Task directions
In the records below, take the line containing "match dt_tzinfo a, dt_tzinfo b with" and every line following it, and write them out exactly.

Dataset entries
(** * ETA command-line tool: record search, sort and limit pipeline

    A shallow embedding of the record-filtering helpers of
    [eta/core/cli.py] ([_filter_records], [_parse_search_str],
    [_make_match_fcn], [_make_any_match_fcn], [_split_on_chars],
    [_remove_escapes], the [Searcher] classes and the rendering helpers),
    together with the directory synchronisation plan of the storage
    clients, and the properties that the design document states about
    them.  The helpers around them are embedded as well: the parsing of
    remote paths, the tables and the list commands that print them, the
    grouping of names by directory, the download commands, the display
    of credentials, and the request that [eta build] puts together.

    Python semantics are those of Python 3: dictionaries iterate in
    insertion order, ordering comparisons between values of different
    types raise [TypeError], and [datetime.astimezone] accepts naive
    datetimes (taking them to be local time).

    A [str] is a sequence of characters; the characters of this
    development are the 256 code points U+0000 to U+00FF, one [ascii] per
    character.  The methods of [str] that depend on what a character is
    ([lower], [strip]) are embedded as Python defines them on these code
    points, so with the capital letters and the white space of the
    Latin-1 block. *)

From Stdlib Require Import ZArith Lia Ascii String List Bool DecimalString.
From Stdlib Require Import Sorting.Permutation Sorting.Sorted.
From stdpp Require Import base option list strings gmap.

Local Open Scope Z_scope.

(* ===================================================================== *)
(** * Part I: the program *)
(* ===================================================================== *)

(** ** Exceptions

    The three [KeyError]s that [cli.py] raises itself carry the data that
    is formatted into their message; [KeyError_missing] is the plain
    [KeyError] of a dictionary subscript [d[k]] on an absent key.
    [ValueError] is what the parsers of literals raise, on the literal. *)

Inductive exn : Type :=
| KeyError_unsupported_key
    (search_str key key_normalized : string) (supported : list string)
| KeyError_unsupported_delimiter (search_str delimiter : string)
| KeyError_sort_by
    (sort_by sort_by_normalized : string) (supported : list string)
| KeyError_missing (key : string)
| TypeError
| AttributeError
| ValueError (literal : string).

Inductive result (A : Type) : Type :=
| Ok (a : A)
| Raise (e : exn).
Arguments Ok {A} a.
Arguments Raise {A} e.

(** Sequencing, written [x ← m; k]: an exception raised by [m] propagates. *)
#[global] Instance result_bind : MBind result :=
  fun A B (k : A -> result B) (m : result A) =>
    match m with
    | Ok a => k a
    | Raise e => Raise e
    end.

#[global] Instance result_ret : MRet result := fun A a => Ok a.

Definition is_ok {A : Type} (m : result A) : bool :=
  match m with Ok _ => true | Raise _ => false end.

(** ** Python [str] methods used by [cli.py] *)

Module PyStr.

Definition backslash : ascii := Ascii.ascii_of_nat 92.

Definition is_backslash (c : ascii) : bool := Ascii.eqb c backslash.

(** [c in chars] for a one-character [c]. *)
Fixpoint mem (c : ascii) (chars : string) : bool :=
  match chars with
  | EmptyString => false
  | String d chars' => Ascii.eqb c d || mem c chars'
  end.

(** [str.lower] on one character.  The characters with a lower-case
    form are the letters A to Z and the capital letters of the Latin-1
    block, U+00C0 to U+00DE without the multiplication sign U+00D7; the
    lower-case form is 32 code points up.  Every other character is its
    own lower-case form. *)
Definition lower_char (c : ascii) : ascii :=
  let n := Ascii.nat_of_ascii c in
  if ((Nat.leb 65 n && Nat.leb n 90)
      || (Nat.leb 192 n && Nat.leb n 214)
      || (Nat.leb 216 n && Nat.leb n 222))%bool
  then Ascii.ascii_of_nat (n + 32) else c.

Fixpoint lower (s : string) : string :=
  match s with
  | EmptyString => EmptyString
  | String c s' => String (lower_char c) (lower s')
  end.

(** The white space that [str.strip] removes: TAB, LF, VT, FF, CR, the
    four separators FS, GS, RS, US, the space, the next-line character
    U+0085 and the no-break space U+00A0. *)
Definition is_space (c : ascii) : bool :=
  let n := Ascii.nat_of_ascii c in
  ((Nat.leb 9 n && Nat.leb n 13) || (Nat.leb 28 n && Nat.leb n 32)
   || Nat.eqb n 133 || Nat.eqb n 160)%bool.

Fixpoint lstrip (s : string) : string :=
  match s with
  | EmptyString => EmptyString
  | String c s' => if is_space c then lstrip s' else s
  end.

Fixpoint rstrip (s : string) : string :=
  match s with
  | EmptyString => EmptyString
  | String c s' =>
      match rstrip s' with
      | EmptyString => if is_space c then EmptyString else String c EmptyString
      | t => String c t
      end
  end.

(** [s.strip()] *)
Definition strip (s : string) : string := rstrip (lstrip s).

(** [s.replace(a, b)] for one-character [a] and [b]. *)
Fixpoint replace (a b : ascii) (s : string) : string :=
  match s with
  | EmptyString => EmptyString
  | String c s' => String (if Ascii.eqb c a then b else c) (replace a b s')
  end.

(** [sub in s] *)
Fixpoint contains (sub s : string) : bool :=
  String.prefix sub s ||
  match s with
  | EmptyString => false
  | String _ s' => contains sub s'
  end.

(** Lexicographic order by code point, as [str.__lt__]. *)
Fixpoint ltb (a b : string) : bool :=
  match a, b with
  | _, EmptyString => false
  | EmptyString, String _ _ => true
  | String x a', String y b' =>
      let nx := Ascii.nat_of_ascii x in
      let ny := Ascii.nat_of_ascii y in
      if Nat.ltb nx ny then true
      else if Nat.ltb ny nx then false
      else ltb a' b'
  end.

(** [s.endswith("\\")] *)
Fixpoint ends_with_backslash (s : string) : bool :=
  match s with
  | EmptyString => false
  | String c EmptyString => is_backslash c
  | String _ s' => ends_with_backslash s'
  end.

(** ["".join(chunks)] *)
Fixpoint join (chunks : list string) : string :=
  match chunks with
  | [] => EmptyString
  | t :: rest => t +:+ join rest
  end.

End PyStr.

(** ** [re.split] and [re.sub] on the two patterns of [cli.py] *)

(** [_split_on_chars] calls [re.split] with the pattern
    [(?<!\\)([chars]+)]: a match starts at the first position that holds a
    character of [chars] and is not directly preceded by a backslash, and
    extends (greedily) over the whole run of characters of [chars] that
    follows.  Because the run is a capture group, [re.split] returns the
    pieces of text between the matches and the matched runs alternately,
    starting and ending with a piece of text.

    The scanner below reads the string once, left to right.  In mode
    [Text esc] it is outside a match and [esc] tells whether the previous
    character was a backslash; in mode [Delim] it is inside a run.
    [budget] is the number of matches that may still be split on ([None]:
    no bound).  A character is filed into the chunk at the head of the
    chunks produced for the rest of the string.

    The characters of [chars] stand for themselves, as those of the two
    sets that [cli.py] passes, [,] and [:=<>], do in a character class and
    in an alternation. *)

Inductive scan_mode : Type :=
| Text (esc : bool)
| Delim.

Definition push (c : ascii) (chunks : list string) : list string :=
  match chunks with
  | [] => [String c EmptyString]
  | t :: rest => String c t :: rest
  end.

Definition may_split (budget : option nat) : bool :=
  match budget with
  | Some O => false
  | _ => true
  end.

Definition spend (budget : option nat) : option nat :=
  match budget with
  | Some n => Some (Nat.pred n)
  | None => None
  end.

Fixpoint re_split_scan (chars : string) (budget : option nat)
    (m : scan_mode) (s : string) : list string :=
  match s with
  | EmptyString =>
      match m with
      | Text _ => [EmptyString]
      | Delim => [EmptyString; EmptyString]
      end
  | String c s' =>
      match m with
      | Text esc =>
          if (PyStr.mem c chars && negb esc && may_split budget)%bool
          then EmptyString :: push c (re_split_scan chars (spend budget) Delim s')
          else push c (re_split_scan chars budget (Text (PyStr.is_backslash c)) s')
      | Delim =>
          if PyStr.mem c chars
          then push c (re_split_scan chars budget Delim s')
          else EmptyString ::
               push c (re_split_scan chars budget (Text (PyStr.is_backslash c)) s')
      end
  end.

(** [re.split("(?<!\\\\)([" + chars + "]+)", s, maxsplit)]; a [maxsplit]
    of [0] means that every match is split on. *)
Definition re_split (chars : string) (s : string) (maxsplit : nat)
  : list string :=
  re_split_scan chars (match maxsplit with O => None | S _ => Some maxsplit end)
    (Text false) s.

(** [chunks[::2]] *)
Fixpoint every_other (chunks : list string) : list string :=
  match chunks with
  | [] => []
  | [t] => [t]
  | t :: _ :: rest => t :: every_other rest
  end.

Definition _split_on_chars (s chars : string) (max_splits : option nat)
    (keep_delimiters : bool) : list string :=
  let max_splits := match max_splits with Some n => n | None => O end in
  let chunks := re_split chars s max_splits in
  if keep_delimiters then chunks else every_other chunks.

(** [re.sub("\\\(" + "|".join(chars) + ")", "\\1", s)]: the pattern is a
    backslash followed by one character of [chars], which is captured;
    every match, found left to right, is replaced by the captured
    character. *)
Fixpoint _remove_escapes (s chars : string) : string :=
  match s with
  | EmptyString => EmptyString
  | String c s' =>
      match s' with
      | String d s'' =>
          if (PyStr.is_backslash c && PyStr.mem d chars)%bool
          then String d (_remove_escapes s'' chars)
          else String c (_remove_escapes s' chars)
      | EmptyString => String c EmptyString
      end
  end.

(** ** Python [datetime] values

    A [datetime] is a wall-clock reading, counted in seconds on the
    proleptic Gregorian calendar from 1970-01-01 00:00:00, with an optional
    time zone ([None]: a naive datetime).  A zone gives the UTC offset that
    applies at a wall-clock reading ([tzinfo.utcoffset]) and the
    wall-clock reading of a UTC instant ([tzinfo.fromutc]); [tz_key]
    stands for the identity of the zone object. *)

Record tzinfo : Type := mk_tzinfo {
  tz_key : string;
  tz_utcoffset : Z -> Z;
  tz_fromutc : Z -> Z
}.

Record datetime : Type := mk_datetime {
  dt_wall : Z;
  dt_tzinfo : option tzinfo
}.

Module PyDatetime.

(** [a is b] on zone objects *)
Definition same_zone (a b : tzinfo) : bool := String.eqb (tz_key a) (tz_key b).

(** The UTC instant [dt - dt.utcoffset()] of an aware datetime read in
    zone [z]. *)
Definition to_utc (z : tzinfo) (wall : Z) : Z := wall - tz_utcoffset z wall.

(** [dt.astimezone(tz)]; a naive [dt] is taken to be in the system's
    local zone [system]. *)
Definition astimezone (system : tzinfo) (dt : datetime) (tz : tzinfo)
  : datetime :=
  let mytz := match dt_tzinfo dt with Some z => z | None => system end in
  if same_zone tz mytz && bool_decide (is_Some (dt_tzinfo dt)) then dt
  else mk_datetime (tz_fromutc tz (to_utc mytz (dt_wall dt))) (Some tz).

(** Three-way comparison of [datetime.__eq__], [__lt__], ...: [None]
    when one side is naive and the other aware. *)
Definition cmp (a b : datetime) : option comparison :=
  match dt_tzinfo a, dt_tzinfo b with
  | None, None => Some (dt_wall a ?= dt_wall b)
  | Some za, Some zb =>
      if same_zone za zb then Some (dt_wall a ?= dt_wall b)
      else Some (to_utc za (dt_wall a) ?= to_utc zb (dt_wall b))
  | _, _ => None
  end.

(** A zone with a constant offset, as [datetime.timezone]. *)
Definition fixed_zone (name : string) (offset : Z) : tzinfo :=
  mk_tzinfo name (fun _ => offset) (fun utc => utc + offset).

End PyDatetime.

(** ** Values of record fields *)

Inductive value : Type :=
| VNone
| VStr (s : string)
| VInt (n : Z)
| VDatetime (d : datetime).

(** A metadata record is a [dict] from attribute names to values, in
    insertion order. *)
Definition record : Type := list (string * value).

Fixpoint dict_get {V : Type} (d : list (string * V)) (k : string) : option V :=
  match d with
  | [] => None
  | (k', v) :: d' => if String.eqb k k' then Some v else dict_get d' k
  end.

Task solution
  match dt_tzinfo a, dt_tzinfo b with
  | None, None => Some (dt_wall a ?= dt_wall b)
  | Some za, Some zb =>
      if same_zone za zb then Some (dt_wall a ?= dt_wall b)
      else Some (to_utc za (dt_wall a) ?= to_utc zb (dt_wall b))
  | _, _ => None
  end.

(** A zone with a constant offset, as [datetime.timezone]. *)
Definition fixed_zone (name : string) (offset : Z) : tzinfo :=
  mk_tzinfo name (fun _ => offset) (fun utc => utc + offset).

End PyDatetime.

(** ** Values of record fields *)

Inductive value : Type :=
| VNone
| VStr (s : string)
| VInt (n : Z)
| VDatetime (d : datetime).

(** A metadata record is a [dict] from attribute names to values, in
    insertion order. *)
Definition record : Type := list (string * value).

Fixpoint dict_get {V : Type} (d : list (string * V)) (k : string) : option V :=
  match d with
  | [] => None
  | (k', v) :: d' => if String.eqb k k' then Some v else dict_get d' k
  end.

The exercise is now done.